» What to produce: For the entries below, the expected answer is the line with "Section Program.", the line with "(** *** A state monad over the world *)", and every line between them, exactly as written, and nothing more.

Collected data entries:
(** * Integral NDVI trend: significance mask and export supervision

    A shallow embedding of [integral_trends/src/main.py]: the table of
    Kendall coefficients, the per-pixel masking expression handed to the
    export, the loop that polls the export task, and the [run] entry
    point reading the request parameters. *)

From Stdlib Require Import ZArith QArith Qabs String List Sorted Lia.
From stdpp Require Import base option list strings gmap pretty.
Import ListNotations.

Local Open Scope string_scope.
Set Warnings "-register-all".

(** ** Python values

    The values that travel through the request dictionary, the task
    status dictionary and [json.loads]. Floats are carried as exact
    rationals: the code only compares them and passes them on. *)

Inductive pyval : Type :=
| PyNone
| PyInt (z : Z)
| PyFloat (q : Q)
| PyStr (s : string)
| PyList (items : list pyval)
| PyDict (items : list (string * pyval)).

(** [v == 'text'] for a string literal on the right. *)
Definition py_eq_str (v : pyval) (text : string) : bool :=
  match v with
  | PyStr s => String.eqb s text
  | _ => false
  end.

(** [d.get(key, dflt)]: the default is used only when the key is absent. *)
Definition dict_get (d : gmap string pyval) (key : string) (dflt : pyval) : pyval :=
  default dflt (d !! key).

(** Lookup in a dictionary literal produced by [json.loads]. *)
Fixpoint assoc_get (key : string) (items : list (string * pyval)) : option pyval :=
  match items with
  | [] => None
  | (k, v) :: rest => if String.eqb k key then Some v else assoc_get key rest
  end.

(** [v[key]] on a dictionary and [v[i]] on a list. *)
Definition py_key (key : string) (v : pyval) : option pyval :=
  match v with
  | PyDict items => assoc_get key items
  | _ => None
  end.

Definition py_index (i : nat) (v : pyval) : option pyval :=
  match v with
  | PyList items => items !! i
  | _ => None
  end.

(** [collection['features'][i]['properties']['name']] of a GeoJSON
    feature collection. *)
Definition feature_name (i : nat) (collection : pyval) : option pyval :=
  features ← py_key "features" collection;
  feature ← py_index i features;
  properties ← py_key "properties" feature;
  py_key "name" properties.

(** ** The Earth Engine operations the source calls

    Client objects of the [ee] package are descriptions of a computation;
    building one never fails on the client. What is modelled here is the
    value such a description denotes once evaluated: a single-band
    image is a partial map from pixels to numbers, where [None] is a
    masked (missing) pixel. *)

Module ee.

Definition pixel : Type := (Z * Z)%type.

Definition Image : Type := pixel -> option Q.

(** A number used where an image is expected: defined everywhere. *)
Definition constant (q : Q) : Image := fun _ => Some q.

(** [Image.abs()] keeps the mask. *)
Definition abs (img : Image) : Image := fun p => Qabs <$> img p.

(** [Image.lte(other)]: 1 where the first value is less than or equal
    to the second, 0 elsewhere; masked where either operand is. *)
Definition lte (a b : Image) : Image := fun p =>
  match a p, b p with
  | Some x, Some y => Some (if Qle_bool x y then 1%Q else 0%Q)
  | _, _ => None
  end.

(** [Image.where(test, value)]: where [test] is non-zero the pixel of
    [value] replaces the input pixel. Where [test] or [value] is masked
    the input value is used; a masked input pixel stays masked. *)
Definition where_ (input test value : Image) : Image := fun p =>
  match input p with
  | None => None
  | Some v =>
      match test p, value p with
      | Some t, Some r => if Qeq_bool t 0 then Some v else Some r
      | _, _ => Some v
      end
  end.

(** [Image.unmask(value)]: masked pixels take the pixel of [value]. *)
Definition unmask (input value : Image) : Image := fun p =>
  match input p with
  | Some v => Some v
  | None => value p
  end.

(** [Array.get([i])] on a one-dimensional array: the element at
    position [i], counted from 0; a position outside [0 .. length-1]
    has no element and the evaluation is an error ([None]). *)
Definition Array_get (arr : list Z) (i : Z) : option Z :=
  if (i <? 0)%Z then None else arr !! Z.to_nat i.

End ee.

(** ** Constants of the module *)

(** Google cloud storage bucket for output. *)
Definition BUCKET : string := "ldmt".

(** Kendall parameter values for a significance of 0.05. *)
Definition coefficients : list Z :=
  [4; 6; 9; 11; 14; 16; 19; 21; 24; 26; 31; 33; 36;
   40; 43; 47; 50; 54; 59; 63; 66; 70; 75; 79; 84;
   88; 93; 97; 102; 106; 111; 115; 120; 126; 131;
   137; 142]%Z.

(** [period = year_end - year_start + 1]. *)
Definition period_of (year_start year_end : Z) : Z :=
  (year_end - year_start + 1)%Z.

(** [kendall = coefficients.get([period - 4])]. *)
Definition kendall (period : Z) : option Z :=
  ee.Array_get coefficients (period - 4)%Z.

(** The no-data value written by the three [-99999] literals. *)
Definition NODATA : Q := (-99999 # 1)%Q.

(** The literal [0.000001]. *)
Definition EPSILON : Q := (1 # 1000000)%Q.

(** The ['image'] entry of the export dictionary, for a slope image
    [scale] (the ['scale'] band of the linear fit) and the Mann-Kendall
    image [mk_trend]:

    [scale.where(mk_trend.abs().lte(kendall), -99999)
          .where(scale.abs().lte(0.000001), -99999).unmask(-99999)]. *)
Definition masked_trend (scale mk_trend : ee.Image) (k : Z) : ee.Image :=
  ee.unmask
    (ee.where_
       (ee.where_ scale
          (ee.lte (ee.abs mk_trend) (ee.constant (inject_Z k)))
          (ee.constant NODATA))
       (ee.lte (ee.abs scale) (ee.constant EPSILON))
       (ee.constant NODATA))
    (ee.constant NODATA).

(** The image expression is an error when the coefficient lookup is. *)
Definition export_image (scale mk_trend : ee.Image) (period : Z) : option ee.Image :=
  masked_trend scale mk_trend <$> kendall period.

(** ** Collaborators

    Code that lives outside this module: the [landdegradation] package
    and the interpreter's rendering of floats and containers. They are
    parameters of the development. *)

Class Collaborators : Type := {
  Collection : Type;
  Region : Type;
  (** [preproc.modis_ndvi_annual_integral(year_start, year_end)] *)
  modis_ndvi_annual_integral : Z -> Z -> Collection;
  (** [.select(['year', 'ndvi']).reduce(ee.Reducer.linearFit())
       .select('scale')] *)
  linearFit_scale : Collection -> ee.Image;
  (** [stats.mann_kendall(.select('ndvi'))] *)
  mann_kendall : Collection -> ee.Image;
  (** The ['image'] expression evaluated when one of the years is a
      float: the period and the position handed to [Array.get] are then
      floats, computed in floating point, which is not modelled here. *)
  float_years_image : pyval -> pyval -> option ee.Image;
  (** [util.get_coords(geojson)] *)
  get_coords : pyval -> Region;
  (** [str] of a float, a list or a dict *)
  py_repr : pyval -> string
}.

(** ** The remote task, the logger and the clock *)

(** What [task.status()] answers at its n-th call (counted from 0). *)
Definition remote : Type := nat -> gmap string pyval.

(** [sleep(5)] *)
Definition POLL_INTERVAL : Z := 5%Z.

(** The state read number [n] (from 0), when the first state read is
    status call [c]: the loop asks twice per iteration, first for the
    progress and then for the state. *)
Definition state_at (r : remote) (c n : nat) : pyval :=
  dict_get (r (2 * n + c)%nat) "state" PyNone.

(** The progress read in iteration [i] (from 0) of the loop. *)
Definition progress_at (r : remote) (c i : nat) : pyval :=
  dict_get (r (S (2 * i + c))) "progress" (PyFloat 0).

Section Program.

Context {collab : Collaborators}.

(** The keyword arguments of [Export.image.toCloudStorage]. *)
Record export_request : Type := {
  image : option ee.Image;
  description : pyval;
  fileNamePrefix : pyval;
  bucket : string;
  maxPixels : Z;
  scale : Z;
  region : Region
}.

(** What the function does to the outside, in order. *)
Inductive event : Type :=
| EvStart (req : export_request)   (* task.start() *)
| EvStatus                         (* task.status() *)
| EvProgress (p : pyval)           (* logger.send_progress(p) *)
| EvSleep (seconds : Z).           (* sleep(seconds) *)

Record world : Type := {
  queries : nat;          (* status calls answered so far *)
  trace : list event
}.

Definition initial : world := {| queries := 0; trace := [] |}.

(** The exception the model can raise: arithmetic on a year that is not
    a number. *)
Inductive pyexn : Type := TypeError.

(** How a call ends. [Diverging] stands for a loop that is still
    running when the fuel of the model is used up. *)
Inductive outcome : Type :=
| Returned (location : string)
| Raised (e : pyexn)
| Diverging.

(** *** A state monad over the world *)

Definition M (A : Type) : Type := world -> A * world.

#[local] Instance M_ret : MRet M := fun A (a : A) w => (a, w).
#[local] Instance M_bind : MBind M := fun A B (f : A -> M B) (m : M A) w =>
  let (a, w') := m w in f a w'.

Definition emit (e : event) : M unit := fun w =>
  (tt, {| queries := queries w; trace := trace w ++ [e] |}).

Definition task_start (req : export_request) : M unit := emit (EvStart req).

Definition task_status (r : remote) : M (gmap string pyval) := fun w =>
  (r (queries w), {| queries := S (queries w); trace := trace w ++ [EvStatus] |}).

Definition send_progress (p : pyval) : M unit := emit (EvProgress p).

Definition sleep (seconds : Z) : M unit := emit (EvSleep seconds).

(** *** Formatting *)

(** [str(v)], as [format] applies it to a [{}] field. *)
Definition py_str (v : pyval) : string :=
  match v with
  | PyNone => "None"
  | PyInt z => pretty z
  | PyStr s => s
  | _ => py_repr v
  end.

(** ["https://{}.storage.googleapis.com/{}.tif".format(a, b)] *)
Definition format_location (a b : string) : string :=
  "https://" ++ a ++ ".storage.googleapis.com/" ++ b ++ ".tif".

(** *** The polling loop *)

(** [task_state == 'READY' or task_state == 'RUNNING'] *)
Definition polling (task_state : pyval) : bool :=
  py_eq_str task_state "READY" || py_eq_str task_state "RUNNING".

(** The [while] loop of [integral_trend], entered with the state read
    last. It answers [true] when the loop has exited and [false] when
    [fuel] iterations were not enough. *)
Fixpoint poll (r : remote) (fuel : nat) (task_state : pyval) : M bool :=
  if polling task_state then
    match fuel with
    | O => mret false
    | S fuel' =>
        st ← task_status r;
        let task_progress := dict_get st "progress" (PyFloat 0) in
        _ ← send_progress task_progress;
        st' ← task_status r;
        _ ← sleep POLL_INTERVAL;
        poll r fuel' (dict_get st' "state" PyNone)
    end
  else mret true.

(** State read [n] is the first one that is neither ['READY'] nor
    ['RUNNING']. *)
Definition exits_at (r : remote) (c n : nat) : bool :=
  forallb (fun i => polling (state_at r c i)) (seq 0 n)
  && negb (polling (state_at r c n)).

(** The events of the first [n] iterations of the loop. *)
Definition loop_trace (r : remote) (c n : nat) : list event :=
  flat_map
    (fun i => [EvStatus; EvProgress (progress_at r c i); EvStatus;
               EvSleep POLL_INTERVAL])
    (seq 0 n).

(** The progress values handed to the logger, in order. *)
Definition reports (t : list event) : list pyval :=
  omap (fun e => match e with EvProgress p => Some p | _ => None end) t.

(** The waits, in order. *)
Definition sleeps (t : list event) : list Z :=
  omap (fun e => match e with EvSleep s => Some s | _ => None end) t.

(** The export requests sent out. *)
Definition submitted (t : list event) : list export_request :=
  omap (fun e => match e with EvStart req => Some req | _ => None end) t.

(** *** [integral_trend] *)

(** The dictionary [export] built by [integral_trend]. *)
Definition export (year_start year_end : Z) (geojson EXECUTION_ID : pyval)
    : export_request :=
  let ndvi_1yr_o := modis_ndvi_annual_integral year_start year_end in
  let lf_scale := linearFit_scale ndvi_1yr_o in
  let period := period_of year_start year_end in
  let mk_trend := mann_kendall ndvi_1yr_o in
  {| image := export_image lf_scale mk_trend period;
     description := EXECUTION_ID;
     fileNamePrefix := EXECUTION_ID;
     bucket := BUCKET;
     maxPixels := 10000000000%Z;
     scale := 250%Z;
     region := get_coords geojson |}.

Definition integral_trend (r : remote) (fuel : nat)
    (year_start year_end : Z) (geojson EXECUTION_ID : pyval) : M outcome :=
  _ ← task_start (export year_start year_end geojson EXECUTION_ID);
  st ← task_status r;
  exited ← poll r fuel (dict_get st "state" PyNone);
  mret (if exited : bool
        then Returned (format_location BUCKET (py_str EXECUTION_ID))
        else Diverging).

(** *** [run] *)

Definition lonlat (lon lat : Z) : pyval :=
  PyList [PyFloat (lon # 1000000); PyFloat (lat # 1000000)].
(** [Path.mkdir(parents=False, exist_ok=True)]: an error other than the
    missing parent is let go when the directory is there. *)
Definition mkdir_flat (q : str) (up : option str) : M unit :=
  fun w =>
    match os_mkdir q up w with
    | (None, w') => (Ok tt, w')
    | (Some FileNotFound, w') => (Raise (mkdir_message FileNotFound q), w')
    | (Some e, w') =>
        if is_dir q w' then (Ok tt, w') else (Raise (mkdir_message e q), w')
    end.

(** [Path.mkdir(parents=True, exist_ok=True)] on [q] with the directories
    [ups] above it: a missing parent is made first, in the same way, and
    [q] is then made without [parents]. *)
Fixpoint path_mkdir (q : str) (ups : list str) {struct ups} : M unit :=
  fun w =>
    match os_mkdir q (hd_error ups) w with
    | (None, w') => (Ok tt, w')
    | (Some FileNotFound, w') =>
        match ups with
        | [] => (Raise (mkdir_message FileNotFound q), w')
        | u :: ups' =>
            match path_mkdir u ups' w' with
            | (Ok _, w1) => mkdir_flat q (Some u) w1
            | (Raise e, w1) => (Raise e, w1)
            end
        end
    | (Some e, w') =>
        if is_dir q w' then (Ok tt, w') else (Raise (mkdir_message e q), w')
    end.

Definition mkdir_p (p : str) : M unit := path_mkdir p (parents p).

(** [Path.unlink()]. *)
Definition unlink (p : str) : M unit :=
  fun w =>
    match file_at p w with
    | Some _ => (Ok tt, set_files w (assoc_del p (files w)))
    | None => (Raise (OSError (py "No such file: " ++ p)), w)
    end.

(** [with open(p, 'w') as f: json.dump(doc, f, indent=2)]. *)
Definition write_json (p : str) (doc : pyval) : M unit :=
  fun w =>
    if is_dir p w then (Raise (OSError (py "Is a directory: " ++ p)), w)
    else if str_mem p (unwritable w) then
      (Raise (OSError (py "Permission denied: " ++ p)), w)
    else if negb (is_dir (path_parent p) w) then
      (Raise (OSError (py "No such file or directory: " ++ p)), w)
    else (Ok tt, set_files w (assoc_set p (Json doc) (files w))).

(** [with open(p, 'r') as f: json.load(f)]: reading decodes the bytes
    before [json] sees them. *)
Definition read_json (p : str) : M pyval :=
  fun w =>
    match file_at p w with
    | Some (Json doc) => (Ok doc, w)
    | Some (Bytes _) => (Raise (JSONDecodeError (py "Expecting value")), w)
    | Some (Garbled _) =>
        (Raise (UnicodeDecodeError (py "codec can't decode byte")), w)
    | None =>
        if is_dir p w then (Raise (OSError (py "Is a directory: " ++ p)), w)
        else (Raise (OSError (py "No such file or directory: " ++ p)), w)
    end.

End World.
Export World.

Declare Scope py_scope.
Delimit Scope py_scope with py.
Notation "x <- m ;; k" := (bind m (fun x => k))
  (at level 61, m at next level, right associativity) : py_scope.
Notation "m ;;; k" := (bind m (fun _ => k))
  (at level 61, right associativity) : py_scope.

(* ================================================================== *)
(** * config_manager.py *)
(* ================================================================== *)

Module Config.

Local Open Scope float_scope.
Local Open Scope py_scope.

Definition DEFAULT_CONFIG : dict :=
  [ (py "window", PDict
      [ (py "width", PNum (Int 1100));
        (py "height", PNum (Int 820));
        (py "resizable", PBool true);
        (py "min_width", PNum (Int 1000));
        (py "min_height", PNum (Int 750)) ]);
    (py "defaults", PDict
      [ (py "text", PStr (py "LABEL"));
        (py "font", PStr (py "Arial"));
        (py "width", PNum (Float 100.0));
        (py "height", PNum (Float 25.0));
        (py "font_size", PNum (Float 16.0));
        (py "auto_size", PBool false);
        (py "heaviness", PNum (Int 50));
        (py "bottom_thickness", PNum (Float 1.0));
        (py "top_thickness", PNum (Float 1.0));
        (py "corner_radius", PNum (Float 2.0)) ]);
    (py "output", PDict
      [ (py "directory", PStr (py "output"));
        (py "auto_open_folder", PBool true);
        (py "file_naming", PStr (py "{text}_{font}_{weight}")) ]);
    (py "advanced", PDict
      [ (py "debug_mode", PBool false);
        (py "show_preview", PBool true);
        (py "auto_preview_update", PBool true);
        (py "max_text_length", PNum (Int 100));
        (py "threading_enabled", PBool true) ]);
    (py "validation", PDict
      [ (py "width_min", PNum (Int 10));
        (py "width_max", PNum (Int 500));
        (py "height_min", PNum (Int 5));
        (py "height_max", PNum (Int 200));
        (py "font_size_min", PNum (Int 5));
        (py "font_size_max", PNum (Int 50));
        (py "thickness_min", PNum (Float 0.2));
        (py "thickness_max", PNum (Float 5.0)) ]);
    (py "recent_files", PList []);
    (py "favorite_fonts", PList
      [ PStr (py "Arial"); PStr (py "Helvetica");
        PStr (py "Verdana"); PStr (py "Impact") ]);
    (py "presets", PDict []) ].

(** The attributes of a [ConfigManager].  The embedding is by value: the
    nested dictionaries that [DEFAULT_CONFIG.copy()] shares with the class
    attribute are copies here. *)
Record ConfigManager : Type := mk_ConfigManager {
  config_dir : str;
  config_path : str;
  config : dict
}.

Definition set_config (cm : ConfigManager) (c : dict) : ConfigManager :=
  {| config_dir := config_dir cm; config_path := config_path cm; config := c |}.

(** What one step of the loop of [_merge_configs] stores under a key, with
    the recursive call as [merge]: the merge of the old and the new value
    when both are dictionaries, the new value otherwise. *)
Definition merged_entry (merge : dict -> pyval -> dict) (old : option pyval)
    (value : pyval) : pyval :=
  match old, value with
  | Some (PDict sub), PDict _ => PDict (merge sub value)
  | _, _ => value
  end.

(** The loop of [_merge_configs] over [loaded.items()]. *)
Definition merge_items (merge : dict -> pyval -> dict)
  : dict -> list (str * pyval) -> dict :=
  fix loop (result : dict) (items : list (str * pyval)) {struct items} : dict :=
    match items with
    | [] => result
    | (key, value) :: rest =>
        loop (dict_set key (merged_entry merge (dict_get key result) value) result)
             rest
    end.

» Output for this task:
Section Program.

Context {collab : Collaborators}.

(** The keyword arguments of [Export.image.toCloudStorage]. *)
Record export_request : Type := {
  image : option ee.Image;
  description : pyval;
  fileNamePrefix : pyval;
  bucket : string;
  maxPixels : Z;
  scale : Z;
  region : Region
}.

(** What the function does to the outside, in order. *)
Inductive event : Type :=
| EvStart (req : export_request)   (* task.start() *)
| EvStatus                         (* task.status() *)
| EvProgress (p : pyval)           (* logger.send_progress(p) *)
| EvSleep (seconds : Z).           (* sleep(seconds) *)

Record world : Type := {
  queries : nat;          (* status calls answered so far *)
  trace : list event
}.

Definition initial : world := {| queries := 0; trace := [] |}.

(** The exception the model can raise: arithmetic on a year that is not
    a number. *)
Inductive pyexn : Type := TypeError.

(** How a call ends. [Diverging] stands for a loop that is still
    running when the fuel of the model is used up. *)
Inductive outcome : Type :=
| Returned (location : string)
| Raised (e : pyexn)
| Diverging.

(** *** A state monad over the world *)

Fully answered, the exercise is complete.